(Entries taken from a collection)
(* ===== verification/Telemetry.v ===== *)
(** * The telemetry service ([aetheris-server/src/telemetry.rs])

    Clients submit batches of log events over gRPC ([submit_telemetry]) and over plain HTTP
    ([json_telemetry_handler]); both share the per-address limiter and the processing of events.
    The file models the sanitiser, the resolution of the client's address, the limiter with its
    pruning, the parsing of metric snapshots and both handlers.  What a handler does is what it
    emits: the log records and metric updates, in order.

    Strings are lists of characters ([Text.v]).  [now_secs()] is an argument wherever it is read.
    The [DashMap] of the limiter is shared between requests: its accesses are the atomic steps
    [prune_expired_entries] and [count_request], and the theorems on the limiter hold for every
    interleaving of them. *)

From stdpp Require Import gmap strings list.
From Stdlib Require Import ZArith Lia Sorted SpecFloat.
From S2P Require Import Prelude FixedWindow Text F64 RateLimit.

Open Scope Z_scope.

Definition RATE_LIMIT_MAX : Z := 60.
Definition RATE_LIMIT_WINDOW_SECS : Z := 60.
Definition MAX_FIELD_LEN : Z := 512.
Definition MAX_BATCH_SIZE : Z := 256.
Definition PRUNE_THRESHOLD : Z := 1000.

(** ** Sanitising *)

(** [sanitize]: the slice would panic if its end were not a character boundary. *)
Definition sanitize (s : str) (max_len : Z) : exec str :=
  let clean := filter (fun c => is_control c = false) s in
  if str_len clean <=? max_len then Ret clean
  else
    match last (take_while (fun '(i, c) => i + len_utf8 c <=? max_len) (char_indices clean)) with
    | None => Ret []
    | Some (i, c) => slice_to (i + len_utf8 c) clean
    end.

(** ** The client's address *)

(** A gRPC request: the values of the two headers (when present and printable), the address of the
    peer, the message. *)
Record Request (B : Type) := mkRequest {
  rq_forwarded : option str; rq_x_forwarded_for : option str;
  rq_remote_addr : option SocketAddr; rq_inner : B }.
Arguments mkRequest {B}.
Arguments rq_forwarded {B}.
Arguments rq_x_forwarded_for {B}.
Arguments rq_remote_addr {B}.
Arguments rq_inner {B}.

(** The loop over the parts of the [Forwarded] header: [Some r] when the function returns [r] from
    inside the loop. *)
Fixpoint forwarded_loop (parts : list str) : option (option IpAddr) :=
  match parts with
  | [] => None
  | part :: parts =>
      match strip_prefix (lit "for=") (trim part) with
      | Some for_val =>
          match head (split 58 (trim_matches 34 for_val)) with
          | None => Some None
          | Some ip_str =>
              match parse_ip ip_str with
              | Some ip => Some (Some ip)
              | None => forwarded_loop parts
              end
          end
      | None => forwarded_loop parts
      end
  end.

(** [extract_client_ip]. *)
Definition extract_client_ip {B} (request : Request B) : option IpAddr :=
  match rq_forwarded request ≫= fun forwarded => forwarded_loop (split 59 forwarded) with
  | Some r => r
  | None =>
      match rq_x_forwarded_for request ≫= fun xff =>
              head (split 44 xff) ≫= fun first => parse_ip (trim first) with
      | Some ip => Some ip
      | None => sa_ip <$> rq_remote_addr request
      end
  end.

(** ** The limiter *)

(** The map from an address to the requests of its window and the window's start. *)
Abbreviation RateLimits := (gmap IpAddr (Z * Z)).

(** [prune_expired_entries]. *)
Definition prune_expired_entries (m : RateLimits) (now : Z) : RateLimits :=
  filter (fun '(_, (_, window_start)) => sat_sub now window_start < 2 * RATE_LIMIT_WINDOW_SECS) m.

(** The locked entry of [check_rate_limit]; the counter stays at or below 60. *)
Definition count_request (m : RateLimits) (ip : IpAddr) (now : Z) : bool * RateLimits :=
  let '(count, window_start) := default (0, now) (m !! ip) in
  if RATE_LIMIT_WINDOW_SECS <=? sat_sub now window_start then (true, <[ip := (1, now)]> m)
  else if count <? RATE_LIMIT_MAX then (true, <[ip := (count + 1, window_start)]> m)
  else (false, <[ip := (count, window_start)]> m).

(** [check_rate_limit], with the two readings of the clock. *)
Definition check_rate_limit (m : RateLimits) (ip : IpAddr) (now_prune now : Z) :
    bool * RateLimits :=
  let m := if PRUNE_THRESHOLD <? Z.of_nat (size m) then prune_expired_entries m now_prune else m in
  count_request m ip now.

(** ** What the handlers emit *)
Record LogRecord (T R : Type) := mkLogRecord {
  lg_session_id : str; lg_trace_id : str; lg_span_name : str; lg_target : str;
  lg_timestamp_ms : T; lg_rtt_ms : R; lg_message : str }.
Arguments mkLogRecord {T R}.
Arguments lg_session_id {T R}.
Arguments lg_trace_id {T R}.
Arguments lg_span_name {T R}.
Arguments lg_target {T R}.
Arguments lg_timestamp_ms {T R}.
Arguments lg_rtt_ms {T R}.
Arguments lg_message {T R}.

Inductive output (T R : Type) :=
| OHistogram (name : string) (value : f64)
| OGauge (name : string) (value : f64)
| OCounter (name : string) (level : option string) (by_ : Z)
| OLog (level : string) (record : LogRecord T R).
Arguments OHistogram {T R}.
Arguments OGauge {T R}.
Arguments OCounter {T R}.
Arguments OLog {T R}.

(** ** Metric snapshots *)

(** The range check of [record_wasm_metrics]. *)
Definition metric_in_range (num : f64) : bool :=
  d_is_finite num && ((d0 <=? num)%d && (num <=? d_of_Z 1000000)%d).

(** [match key]. *)
Definition metric_output {T R} (key : str) (num : f64) : list (output T R) :=
  if bool_decide (key = lit "fps") then [OHistogram "aetheris_wasm_fps" num]
  else if bool_decide (key = lit "frame_p99") then [OHistogram "aetheris_wasm_frame_time_ms" num]
  else if bool_decide (key = lit "sim_p99") then [OHistogram "aetheris_wasm_sim_time_ms" num]
  else if bool_decide (key = lit "rtt") then [OHistogram "aetheris_wasm_rtt_ms" num]
  else if bool_decide (key = lit "entities") then [OGauge "aetheris_wasm_entity_count" num]
  else if bool_decide (key = lit "dropped") then
    [OCounter "aetheris_wasm_telemetry_dropped_total" None (d_as_u64 num)]
  else [].

(** One part of the message. *)
Definition record_part {T R} (part : str) : list (output T R) :=
  match split_once 61 part with
  | Some (key, val) =>
      let num := default S754_nan (parse_f64 (trim_end_matches (lit "ms") val)) in
      if metric_in_range num then metric_output key num else []
  | None => []
  end.

(** [record_wasm_metrics]. *)
Definition record_wasm_metrics {T R} (msg : str) : list (output T R) :=
  split_whitespace msg ≫= record_part.

(** ** The gRPC handler *)
Inductive TelemetryLevel := LevelUnspecified | LevelInfo | LevelWarn | LevelError.

(** [TelemetryLevel::try_from], generated in the protocol crate. *)
Class TelemetryProto : Type := { telemetry_level_try_from : Z -> option TelemetryLevel }.

(** The numbering of the levels, which the JSON handler writes out. *)
Class TelemetryProtoLaws `{!TelemetryProto} : Prop := {
  try_from_error : telemetry_level_try_from 3 = Some LevelError;
  try_from_warn : telemetry_level_try_from 2 = Some LevelWarn;
  try_from_other n l : n <> 2 -> n <> 3 -> telemetry_level_try_from n = Some l ->
    l = LevelInfo \/ l = LevelUnspecified;
}.

(** [level_str]. *)
Definition level_str (level : TelemetryLevel) : string :=
  match level with
  | LevelError => "error"
  | LevelWarn => "warn"
  | LevelInfo | LevelUnspecified => "info"
  end.

(** A telemetry event; the types of its timestamp and round-trip time are the message format's. *)
Record TelemetryEvent (T R : Type) := mkTelemetryEvent {
  te_timestamp_ms : T; te_level : Z; te_target : str; te_message : str; te_rtt_ms : R;
  te_trace_id : str; te_span_name : str }.
Arguments mkTelemetryEvent {T R}.
Arguments te_timestamp_ms {T R}.
Arguments te_level {T R}.
Arguments te_target {T R}.
Arguments te_message {T R}.
Arguments te_rtt_ms {T R}.
Arguments te_trace_id {T R}.
Arguments te_span_name {T R}.

Record TelemetryBatch (T R : Type) := mkTelemetryBatch {
  tb_events : list (TelemetryEvent T R); tb_session_id : str }.
Arguments mkTelemetryBatch {T R}.
Arguments tb_events {T R}.
Arguments tb_session_id {T R}.

Definition batch_counter {T R} : output T R :=
  OCounter "aetheris_wasm_telemetry_batches_total" None 1.
Definition event_counter {T R} (level : string) : output T R :=
  OCounter "aetheris_wasm_telemetry_events_total" (Some level) 1.

(** The four sanitised fields of a record. *)
Definition log_record {T T' R} (session_id : str) (ts : T') (event : TelemetryEvent T R) :
    exec (LogRecord T' R) :=
  target ← sanitize (te_target event) MAX_FIELD_LEN;
  message ← sanitize (te_message event) MAX_FIELD_LEN;
  trace_id ← sanitize (te_trace_id event) 64;
  span_name ← sanitize (te_span_name event) 128;
  Ret (mkLogRecord session_id trace_id span_name target ts (te_rtt_ms event) message).

(** The metrics of an event: the raw message of a snapshot. *)
Definition snapshot_metrics {T R T' R'} (event : TelemetryEvent T R) : list (output T' R') :=
  if bool_decide (te_span_name event = lit "metrics_snapshot")
  then record_wasm_metrics (te_message event) else [].

Section Grpc.
Context {T R : Type} `{!TelemetryProto}.

(** The body of the loop of [process_events_grpc]. *)
Definition grpc_event (session_id : str) (out : list (output T R)) (event : TelemetryEvent T R) :
    exec (list (output T R)) :=
  record ← log_record session_id (te_timestamp_ms event) event;
  let level := default LevelUnspecified (telemetry_level_try_from (te_level event)) in
  Ret (out ++ snapshot_metrics event ++
       [event_counter (level_str level); OLog (level_str level) record]).

(** [process_events_grpc]. *)
Definition process_events_grpc (events : list (TelemetryEvent T R)) (session_id : str) :
    exec (list (output T R)) :=
  for_each (grpc_event session_id) [batch_counter] events.

(** [submit_telemetry]: the answer, what is emitted, the limiter. *)
Definition submit_telemetry (m : RateLimits) (request : Request (TelemetryBatch T R))
    (now_prune now : Z) : exec (result unit Status * list (output T R) * RateLimits) :=
  match extract_client_ip request with
  | None =>
      Ret (Err (mkStatus CodePermissionDenied
                  "Identification protocol failed: client IP indeterminate"), [], m)
  | Some client_ip =>
      let '(allowed, m) := check_rate_limit m client_ip now_prune now in
      if negb allowed then
        Ret (Err (mkStatus CodeResourceExhausted
                    "Telemetry rate limit exceeded. Try again in 60 seconds."), [], m)
      else
        let batch := rq_inner request in
        if MAX_BATCH_SIZE <? Z.of_nat (length (tb_events batch)) then
          Ret (Err (mkStatus CodeInvalidArgument
                      "Batch size policy violation: limit is 256 events"), [], m)
        else if 128 <? str_len (tb_session_id batch) then
          Ret (Err (mkStatus CodeInvalidArgument "session_id exceeds 128 bytes"), [], m)
        else
          session_id ← sanitize (tb_session_id batch) 128;
          out ← process_events_grpc (tb_events batch) session_id;
          Ret (Ok (), out, m)
  end.
End Grpc.

(** ** The JSON handler *)

(** [JsonTelemetryEvent], [JsonTelemetryBatch]. *)
Abbreviation JsonTelemetryEvent := (TelemetryEvent f64 (option f64)).
Abbreviation JsonTelemetryBatch := (TelemetryBatch f64 (option f64)).
Abbreviation json_output := (output Z (option f64)).

(** [match event.level]. *)
Definition json_level (level : Z) : string :=
  if level =? 3 then "error" else if level =? 2 then "warn" else "info".

(** The body of the loop of [json_telemetry_handler]. *)
Definition json_event (session_id : str) (out : list json_output) (event : JsonTelemetryEvent) :
    exec (list json_output) :=
  record ← log_record session_id (d_as_u64 (te_timestamp_ms event)) event;
  Ret (out ++ snapshot_metrics event ++
       [event_counter (json_level (te_level event)); OLog (json_level (te_level event)) record]).

(** [axum::http::StatusCode], the codes the handler answers. *)
Inductive StatusCode := HttpOk | HttpBadRequest | HttpTooManyRequests.

(** [json_telemetry_handler]; the trace id of the first event is sanitised for the span. *)
Definition json_telemetry_handler (m : RateLimits) (addr : SocketAddr) (batch : JsonTelemetryBatch)
    (now_prune now : Z) : exec (StatusCode * string * list json_output * RateLimits) :=
  let '(allowed, m) := check_rate_limit m (sa_ip addr) now_prune now in
  if negb allowed then Ret (HttpTooManyRequests, "rate limit exceeded", [], m)
  else if MAX_BATCH_SIZE <? Z.of_nat (length (tb_events batch)) then
    Ret (HttpBadRequest, "batch too large", [], m)
  else if 128 <? str_len (tb_session_id batch) then
    Ret (HttpBadRequest, "session_id too long", [], m)
  else
    session_id ← sanitize (tb_session_id batch) 128;
    first_trace_id ← match tb_events batch with
                     | e :: _ => sanitize (te_trace_id e) 64
                     | [] => Ret []
                     end;
    out ← for_each (json_event session_id) [batch_counter] (tb_events batch);
    Ret (HttpOk, "accepted", out, m).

Directions for this task: Return the lines of the records that include the string "negb".

Solution to this task:
      if negb allowed then
  if negb allowed then Ret (HttpTooManyRequests, "rate limit exceeded", [], m)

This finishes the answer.